Charlie Chaplin played the violin (and the cello) in a unique way: backwards – specially strung to be fretted with the right hand and bowed by the left. As the story goes, renowned violinist Jascha Heifetz once unwittingly picked up Chaplin’s violin to do a little showing off, only to screech out several discordant notes. Chaplin calmly took the violin, and whipped out some Bach. He then explained: “I am...made inside out and upside down. When I turn my back on you in the screen, you are looking at something as expressive as a face. I am back, foremost.” He can be seen but not heard playing the violin in The Vagabond, one of his earliest silent movies, and Limelight, in which he and “pianist” Buster Keaton destroy one another’s instruments before any actual music occurs.

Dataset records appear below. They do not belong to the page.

Lemma page_written_inv own mine pend C q q' : inv own ({[C]} ∪ mine) pend q -> page_written C q q' -> inv own ({[C]} ∪ mine) pend q'.
Proof.
  intros HI [Ho [[tc Hc] [td Hd]] (Ea & Ef & Ec & _)]. assert (own !! C = None) as HoC by (apply (in_disj _ _ _ _ _ _ HI); right; set_solver).
  assert (is_Some (q_mem q !! C) /\ is_Some (q_dev q !! C)) as [HmC HdC].
  { assert (is_Some (q_mem q !! C)) as H by (apply (in_dom _ _ _ _ _ _ HI); right; right; set_solver). split; [done|by apply (in_devdom _ _ _ _ _ _ HI)]. }
  assert (forall x, is_Some (q_mem q' !! x) <-> is_Some (q_mem q !! x)) as Hs.
  { intros x. destruct (decide (x = C)) as [->|Hx]; [rewrite Hc; split; eauto|by rewrite (proj1 (Ho x Hx))]. }
  assert (dom (q_mem q') = dom (q_mem q)) as Ed by (apply set_eq; intros x; rewrite !elem_of_dom; apply Hs).
  split; rewrite ?Ea, ?Ef, ?Ec, ?Ed; try apply HI.
  - eapply tree_change; [exact HG|apply HI|]. intros T l k t HT Ht. exists t. rewrite (proj1 (Ho T ltac:(congruence))). split; [done|]. intros i _. left.
    apply same_entry_refl.
  - intros P k t i C2 tc2 HP Ht Hi HC2 Htc2. rewrite (proj1 (Ho P ltac:(congruence))) in Ht.
    pose proof (last_table d HG own (q_mem q) P k t i C2 (in_tree _ _ _ _ _ _ HI) HP Ht Hi HC2) as HoC2.
    rewrite (proj1 (Ho C2 ltac:(congruence))) in Htc2. by apply (in_cnt _ _ _ _ _ _ HI P k t i C2 tc2).
  - intros Hco T l k t HT Ht. destruct (Ho T ltac:(congruence)) as [Em Edv]. rewrite Em in Ht. rewrite Edv. by apply (in_dev _ _ _ _ _ _ HI Hco T l k t).
  - intros p. rewrite Hs. apply (in_dom _ _ _ _ _ _ HI).
  - intros p. destruct (decide (p = C)) as [->|Hp]; [rewrite Hc, Hd; split; eauto|]. destruct (Ho p Hp) as [-> ->]. apply (in_devdom _ _ _ _ _ _ HI).
Qed.

(** The entries [a] to [a + n - 1] but for some are filled. *)
Definition part_filled (l paddr prot : Z) (skip : Z -> bool) (a n : Z) (t t' : Z -> Z) : Prop :=
  forall j, t' j = if ((a <=? j) && (j <? a + n)) && negb (skip j) then leaf_at d l paddr prot j else t j.

Lemma range_nil a j : (a <=? j) && (j <? a + Z.of_nat 0) = false.
Proof. lia. Qed.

Larry Fine (aka Louis Fienberg, aka Larry of the Three Stooges) began playing the violin as a child -- therapy for a bad chemical burn on his arm. The kid had chops, and was soon performing on local stages and studying to become a concert musician. Unable to keep from clowning around, Larry eventually incorporated his fiddle into a stand-up routine, riffing on it in between jokes in a style later made famous by Henny Youngman. Though he’s better known for prat-falls, Larry showcases his virtuosity in flicks like Punch Drunks and The Stooges Go Around the World in a Daze.

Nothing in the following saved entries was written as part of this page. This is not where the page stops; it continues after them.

(* ===== verification/PtDemo.v ===== *)
(** * PtDemo: page tables of an example

    Pages of 4 KiB, addresses of 36 bits in three levels, a device that does not
    read through the caches, and the allocator of PgAlloc.v. *)
From stdpp Require Import prelude gmap list.
From S2P Require Import Prelude.
From S2P Require Import Effects.
From S2P Require Import XArray.
From S2P Require Import PgAlloc.
From S2P Require Import IoPgtable.
From S2P Require Import PtBits.
From S2P Require Import PtInv.
From S2P Require Import PtTree.
From S2P Require Import PtState.
From S2P Require Import PtMapPages.
From S2P Require Import PtUnmapLast.
From S2P Require Import PtThm.
From S2P Require Import PtRefine.
From S2P Require Import PtEnd.
From S2P Require Import PtNew.
From S2P Require Import PtClient.
#[local] Open Scope kernel_scope.

(** ** The surroundings *)

Definition demo_pages : al_env := {|
  ae_page taken n := let p := 4096 * (1 + Z.of_nat n) in if decide (p ∈ taken) then None else if p <? 2 ^ 48 then Some p else None;
  ae_kmalloc _ := true;
  ae_xa_store _ := 0;
  ae_assign _ := 0;
|}.

Lemma demo_fresh taken n p : ae_page demo_pages taken n = Some p -> p ∉ taken.
Proof. cbn. destruct (decide _); [done|]. destruct (_ <? _); [|done]. by intros [= <-]. Qed.

Lemma demo_fits taken n p : ae_page demo_pages taken n = Some p -> page_fit 12 p.
Proof.
  cbn. destruct (decide _); [done|]. destruct (Z.ltb_spec (4096 * (1 + Z.of_nat n)) (2 ^ 48)) as [H|]; [|done]. intros [= <-]. split; [|lia].
  change (2 ^ 12) with 4096. rewrite Z.mul_comm. by apply Z.mod_mul.
Qed.

Lemma demo_xa n : ae_xa_store demo_pages n <= 0.
Proof. done. Qed.

#[local] Instance demo_alloc : PageAlloc := client_alloc demo_pages.

Definition demo_pg : pg_env := mk_penv 12 false (fun p => Some p) true.

#[local] Instance demo_laws : PageAllocLaws (pe_page_shift demo_pg) := client_laws demo_pages 12 demo_fresh demo_fits demo_xa.

(** ** An empty table *)

Definition demo_cfg : io_pgtable_cfg := mk_cfg 0 (Z.lor SZ_4K (Z.lor SZ_2M SZ_1G)) 36 36 false (mk_tcr 0 0 0 0 0 0 0) 0 0.

Definition demo_d : arm_lpae_io_pgtable := mk_data QCOM_ARM_64_LPAE_S1 demo_cfg 6 1 9 12288 0.

Definition demo_boot : pgt := mk_pgt ∅ ∅ (aw_al al_boot) false [] false false ∅.

Definition demo_st : pg_alloc :=
  match pa_register 0 (aw_al al_boot) with
  | Some (_, st) => match pa_alloc 0 (mk_gfp true true) st with Some (_, _, st') => st' | None => st end
  | None => aw_al al_boot
  end.

Definition demo_q : pgt := demo_boot <| q_al := demo_st |> <| q_mem := {[12288 := fun _ => 0]} |> <| q_dev := {[12288 := fun _ => 0]} |>.

Lemma demo_has : @pa_inv demo_alloc 12 demo_laws 0 ({[12288]} : gset Z) demo_st.
Proof.
  destruct (@pa_register_ok demo_alloc 12 demo_laws 0 (aw_al al_boot) (boot_idle 12 0)) as (r & st & E & H). unfold demo_st. rewrite E.
  assert (r = 0) as -> by (vm_compute in E; by injection E). cbn [Z.eqb] in H.
  destruct (@pa_alloc_ok demo_alloc 12 demo_laws 0 ∅ st (mk_gfp true true) H ltac:(by left)) as (o & z & st' & E2 & H2). rewrite E2.
  assert (o = Some 12288) as -> by (vm_compute in E; injection E as <-; vm_compute in E2; by injection E2). destruct H2 as (_ & _ & _ & _ & H2).
  by rewrite union_empty_r_L in H2.
Qed.

Lemma demo_geo : geo_ok demo_d.
Proof. split; cbn; try done; lia. Qed.

Lemma demo_pt_env_ok : env_ok demo_pg demo_d.
Proof. split; cbn; done. Qed.

Lemma demo_pt_inv : inv demo_pg demo_d {[12288 := (1, 0)]} ∅ no_pend demo_q.
Proof. apply (root_inv demo_pg eq_refl demo_d demo_boot 12288 (fun _ => 0) demo_st demo_geo); try done. by exact demo_has. Qed.

Lemma demo_unmapped v : in_range demo_d v -> seen demo_d demo_q v = None.
Proof. intros Hv. rewrite (seen_abs demo_pg demo_d demo_geo {[12288 := (1, 0)]} ∅ demo_q v demo_pt_inv Hv).
by apply (root_empty demo_pg eq_refl demo_d demo_q 12288 (fun _ => 0) v demo_geo). Qed.

(** ** Two pages are mapped while another thread maps a third *)

Definition below_2m (a : Z) : Prop := a < 2097152.

(** Runs of pages. *)
Lemma demo_run (X : Z -> Prop) v paddr n : 0 <= v < 2 ^ 36 -> v mod 2 ^ 12 = 0 -> 0 < n -> (v / 2 ^ 12) mod 2 ^ 9 + n <= 2 ^ 9 ->
  (forall j, 0 <= j < n -> pa_ok demo_d 3 (paddr + j * 2 ^ 12)) -> (forall a, v <= a < v + n * 2 ^ 12 -> X a) -> run_ok demo_d X 3 (canon demo_d v) paddr n.
Proof.
  intros Hv Hm Hn Hi Hpa HX. assert (canon demo_d v = v) as -> by (unfold canon; by apply Z.mod_small). split; [done|done|done|exact Hpa|].
  intros a Ha. split; [by apply HX|]. change (sh demo_d 3) with 12 in Ha. unfold in_range. change (ias (cfg demo_d)) with 36.
  pose proof (Z.div_mod v (2 ^ 12) ltac:(lia)). pose proof (Z.div_mod (v / 2 ^ 12) (2 ^ 9) ltac:(lia)).
  pose proof (Z.mod_pos_bound (v / 2 ^ 12) (2 ^ 9) ltac:(lia)). lia.
Qed.

Lemma demo_args : map_args demo_d below_2m 4096 2147483648 3 2 2 3 (mk_gfp true false).
Proof.
  split; [|done|by left|done..]. apply (demo_run below_2m 4096 2147483648 2); [lia|done|lia|done|..].
  - intros j Hj. assert (j = 0 \/ j = 1) as [-> | ->] by lia; vm_compute; done.
  - intros a Ha. unfold below_2m. lia.
Qed.

Lemma demo_other : map_args demo_d (fun _ => True) 2097152 2415919104 3 1 1 3 (mk_gfp true false).
Proof.
  split; [|done|by left|done..]. apply (demo_run (fun _ => True) 2097152 2415919104 1); [lia|done|lia|done| |done].
  intros j Hj. assert (j = 0) as -> by lia; vm_compute; done.
Qed.

Definition demo_thread : pgt -> pgt := step_of (qcom_arm_lpae_map_pages demo_pg demo_d 2097152 2415919104 (2 ^ sh demo_d 3) 1 3 (mk_gfp true false) 0).

Lemma demo_thread_respects : respects demo_pg demo_d below_2m demo_thread.
Proof.
  apply (map_step_respects demo_pg demo_d demo_geo demo_pt_env_ok below_2m 2097152 2415919104 3 1 1 3 (mk_gfp true false) 0 demo_other).
  intros a Ha _. unfold in_run. change (canon demo_d 2097152) with 2097152. unfold below_2m in Ha. lia.
Qed.

Lemma map_pages_maps_run_witness : exists r w,
  qcom_arm_lpae_map_pages demo_pg demo_d 4096 2147483648 4096 2 3 (mk_gfp true false) 0 (mk_world demo_q [demo_thread]) = Ret r w /\
  r = (0, 8192) /\ seen demo_d (w_st w) 4103 = Some (2147483655, arm_lpae_prot_to_pte demo_d 3).
Proof.
  pose proof (map_pages_maps_run demo_pg demo_d demo_geo demo_pt_env_ok below_2m {[12288 := (1, 0)]} ∅ demo_q [demo_thread] 4096 2147483648 3 2 2 3 (mk_gfp
    true false) 0
    demo_pt_inv eq_refl ltac:(constructor; [exact demo_thread_respects|constructor]) demo_args) as H.
  destruct (proj1 (sure_run _ _) H) as (r & w & E & own' & q' & s' & -> & _ & _ & _ & Hr). change (2 ^ sh demo_d 3) with 4096 in E. exists r, (mk_world q' s').
  split; [exact E|].
  assert (fst r = 0) as E0 by (assert (match qcom_arm_lpae_map_pages demo_pg demo_d 4096 2147483648 4096 2 3 (mk_gfp true false) 0 (mk_world demo_q
    [demo_thread]) with Ret r _ => fst r | _ => 1 end = 0) as C by (vm_compute; reflexivity); rewrite E in C; exact C).
  destruct Hr as [(-> & _ & Hm)|([F|[F _]] & _)]; [|rewrite E0 in F; done|rewrite E0 in F; done]. split; [done|]. cbn [w_st].
  assert (in_range demo_d 4103) as H4 by (unfold in_range; change (ias (cfg demo_d)) with 36; lia).
  etransitivity; [exact (Hm 4103 ltac:(unfold below_2m; lia) H4)|].
  vm_compute. reflexivity.
Defined.

(** ** The two pages are unmapped again *)

Lemma demo_args_all : map_args demo_d (fun _ => True) 4096 2147483648 3 2 2 3 (mk_gfp true false).
Proof.
  split; [|done|by left|done..]. apply (demo_run (fun _ => True) 4096 2147483648 2); [lia|done|lia|done| |done].
  intros j Hj. assert (j = 0 \/ j = 1) as [-> | ->] by lia; vm_compute; done.
Qed.

Lemma demo_span : span_ok demo_d 3 (canon demo_d 4096) 2.
Proof. split; [done|split; [split; done|done]|done|done]. Qed.

Definition demo_q2 : pgt := step_of (qcom_arm_lpae_map_pages demo_pg demo_d 4096 2147483648 4096 2 3 (mk_gfp true false) 0) demo_q.

Lemma demo_mapped : exists own, inv demo_pg demo_d own ∅ no_pend demo_q2 /\ q_lock demo_q2 = false /\ forall a, in_run demo_d 3 (canon demo_d 4096) 2 a = true
  -> abs demo_d (q_mem demo_q2) a <> None.
Proof.
  pose proof (map_pages_run demo_pg demo_d demo_geo demo_pt_env_ok (fun _ => True) {[12288 := (1, 0)]} ∅ no_pend demo_q [] 4096 2147483648 3 2 2 3 (mk_gfp true
    false) 0
    demo_pt_inv eq_refl ltac:(constructor) demo_args_all) as H.
  destruct (proj1 (sure_run _ _) H) as (r & w & E & q1 & q' & s' & [r1 r2] & ms & Er & Ew & Hlk & Em & _ & HI & own' & q2 & s2 & Ew2 & _ & _ & HI2 & _ & Hr).
  injection Ew2 as <- _. change (2 ^ sh demo_d 3) with 4096 in E.
  assert (match qcom_arm_lpae_map_pages demo_pg demo_d 4096 2147483648 4096 2 3 (mk_gfp true false) 0 (mk_world demo_q []) with Ret r _ => fst r | _ => 1 end =
    0) as C by (vm_compute; reflexivity).
  rewrite E in C. subst r. cbn [fst] in C. subst r1. assert (demo_q2 = q') as -> by (unfold demo_q2, step_of; rewrite E, Ew; done). exists own'.
  split; [by apply HI|]. split; [done|]. intros a Ha.
  destruct Hr as [(_ & _ & _ & Hm)|(_ & _ & [F|[F _]])]; [|done|done]. rewrite Em, (Hm a I); [by rewrite Ha|].
  by apply (span_in_range demo_d 3 (canon demo_d 4096) 2 a demo_span).
Qed.

Lemma unmap_pages_unmaps_run_witness : exists r q', qcom_arm_lpae_unmap_pages demo_pg demo_d 4096 4096 2 (mk_world demo_q2 []) = Ret r (mk_world q' []) /\
  seen demo_d demo_q2 4096 <> None /\ seen demo_d q' 4096 = None.
Proof.
  destruct demo_mapped as (own & HI & Hlk & Hm). assert (in_range demo_d 4096) as Hr by (unfold in_range; change (ias (cfg demo_d)) with 36; lia).
  assert (unmap_args demo_d demo_q2 [] 4096 3 2 2) as HA by (split; [exact demo_span|reflexivity|reflexivity|reflexivity|intros _; exact Hm|left; split;
    reflexivity]).
  pose proof (unmap_pages_unmaps_run demo_pg demo_d demo_geo demo_pt_env_ok own ∅ demo_q2 [] 4096 3 2 2 HI Hlk HA) as H.
  destruct (proj1 (sure_run _ _) H) as (r & w & E & own' & q' & -> & _ & HI' & c & -> & Hc & Ha & Hrest). change (2 ^ sh demo_d 3) with 4096 in E.
  assert (seen demo_d demo_q2 4096 <> None) as Hs by (rewrite (seen_abs demo_pg demo_d demo_geo own ∅ demo_q2 4096 HI Hr); apply Hm; reflexivity).
  exists (c * 2 ^ sh demo_d 3), q'. split; [exact E|]. split; [exact Hs|]. rewrite (Ha 4096 Hr).
  destruct (in_run demo_d 3 (canon demo_d 4096) c 4096) eqn:Ec; [done|]. exfalso.
  assert (c = 0) as -> by (unfold in_run in Ec; change (canon demo_d 4096) with 4096 in Ec; change (sh demo_d 3) with 12 in Ec; lia).
  destruct (Hrest ltac:(lia)) as [(a & Hin & En)|[_ (l & Hl & HL)]].
  - pose proof (span_in_range demo_d 3 _ 2 a demo_span Hin) as Hra. rewrite (seen_abs demo_pg demo_d demo_geo own ∅ demo_q2 a HI Hra) in En.
    by apply (Hm a Hin).
  - assert (leaf_level demo_d (q_mem demo_q2) (canon demo_d 4096) = Some 3) as E3 by (vm_compute; reflexivity). rewrite E3 in HL. injection HL as <-. lia.
Defined.

(** ** Other theorems *)

Lemma operations_respect_others_witness : respects demo_pg demo_d below_2m demo_thread /\ demo_thread demo_q <> demo_q.
Proof.
  split.
  - apply (operations_respect_others demo_pg demo_d demo_geo demo_pt_env_ok).
    apply (other_map demo_pg demo_d below_2m 2097152 2415919104 3 1 1 3 (mk_gfp true false) 0 demo_other).
    intros a Ha _. unfold in_run. change (canon demo_d 2097152) with 2097152. unfold below_2m in Ha. lia.
  - intros E. assert (abs demo_d (q_mem (demo_thread demo_q)) 2097152 = abs demo_d (q_mem demo_q) 2097152) as C by exact (f_equal (fun q => abs demo_d (q_mem
      q) 2097152) E). vm_compute in C. discriminate C.
Defined.

Lemma iova_to_phys_translates_witness : exists w, arm_lpae_iova_to_phys demo_pg demo_d 4103 (mk_world demo_q2 []) = Ret 2147483655 w.
Proof.
  destruct demo_mapped as (own & HI & Hlk & _). pose proof (iova_to_phys_translates demo_pg demo_d demo_geo demo_pt_env_ok own ∅ demo_q2 [] 4103 HI Hlk) as H.
  destruct (proj1 (sure_run _ _) H) as (r & w & E & _ & Er). exists w. rewrite E, Er. f_equal.
Defined.

Lemma page_table_refines_translation_witness : exists r w T', pt_run demo_pg demo_d (OpMap 4096 2147483648 3 2 3 (mk_gfp true false)) (mk_world demo_q []) =
  Ret r w /\
  pt_spec demo_d (OpMap 4096 2147483648 3 2 3 (mk_gfp true false)) (fun _ => None) r T' /\ stands_for demo_pg demo_d (w_st w) T'.
Proof.
  apply (page_table_refines_translation demo_pg demo_d demo_geo demo_pt_env_ok (OpMap 4096 2147483648 3 2 3 (mk_gfp true false)) demo_q (fun _ => None)).
  - split; [exists {[12288 := (1, 0)]}; exact demo_pt_inv|]. split; [reflexivity|]. split; [exact demo_unmapped|]. intros p Hp. by apply elem_of_empty in Hp.
  - exact demo_args_all.
Defined.

Lemma free_pgtable_returns_pages_witness : exists q', qcom_free_io_pgtable_ops demo_pg demo_d (mk_world demo_q []) = Ret tt (mk_world q' []) /\ q_mem q' = ∅.
Proof.
  pose proof (free_pgtable_returns_pages demo_pg demo_d demo_geo demo_pt_env_ok {[12288 := (1, 0)]} no_pend demo_q [] demo_pt_inv eq_refl) as H.
  destruct (proj1 (sure_run _ _) H) as ([] & w & E & q' & -> & Em & _). exists q'. split; [exact E|exact Em].
Defined.

Lemma alloc_pgtable_starts_empty_witness : exists c d w, qcom_alloc_io_pgtable_ops demo_pg demo_cfg 0 (mk_world demo_boot []) = Ret (c, Some d) w /\
  geo_ok d /\ start_level d = 1 /\ pgd d = 12288.
Proof.
  assert (no_table demo_pg 0 demo_boot) as Hn by (split; [reflexivity|]; split; [reflexivity|]; split; [reflexivity|]; split; [reflexivity|];
    exact (boot_idle 12 0)).
  pose proof (alloc_pgtable_starts_empty demo_pg eq_refl demo_cfg 0 demo_boot [] Hn ltac:(vm_compute; discriminate) ltac:(vm_compute; reflexivity)) as H.
  destruct (proj1 (sure_run _ _) H) as ([c o] & w & E & q' & -> & Hd).
  assert (match qcom_alloc_io_pgtable_ops demo_pg demo_cfg 0 (mk_world demo_boot []) with Ret (_, Some d) _ => start_level d = 1 /\
    pgd d = 12288 | _ => False end) as C by (vm_compute; split; reflexivity).
  rewrite E in C. destruct o as [d|]; [|done]. destruct Hd as (HG & _). by exists c, d, (mk_world q' []).
Defined.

Marlene Dietrich spent her early years training to be a concert violinist, before a painful wrist problem and a pesky sex appeal forced her into Hollywood stardom. Her first performance was at a Mexican-themed Red Cross pageant, for which sixteen-year-old Marlene (who then preferred the name “Paul”) wore a boy’s suit and a sombrero. She later got a job accompanying silent movies, until she was fired – allegedly because her legs were too distracting for her fellow musicians. Forced to go into acting, she forever called the violin “the symbol of my broken dream.”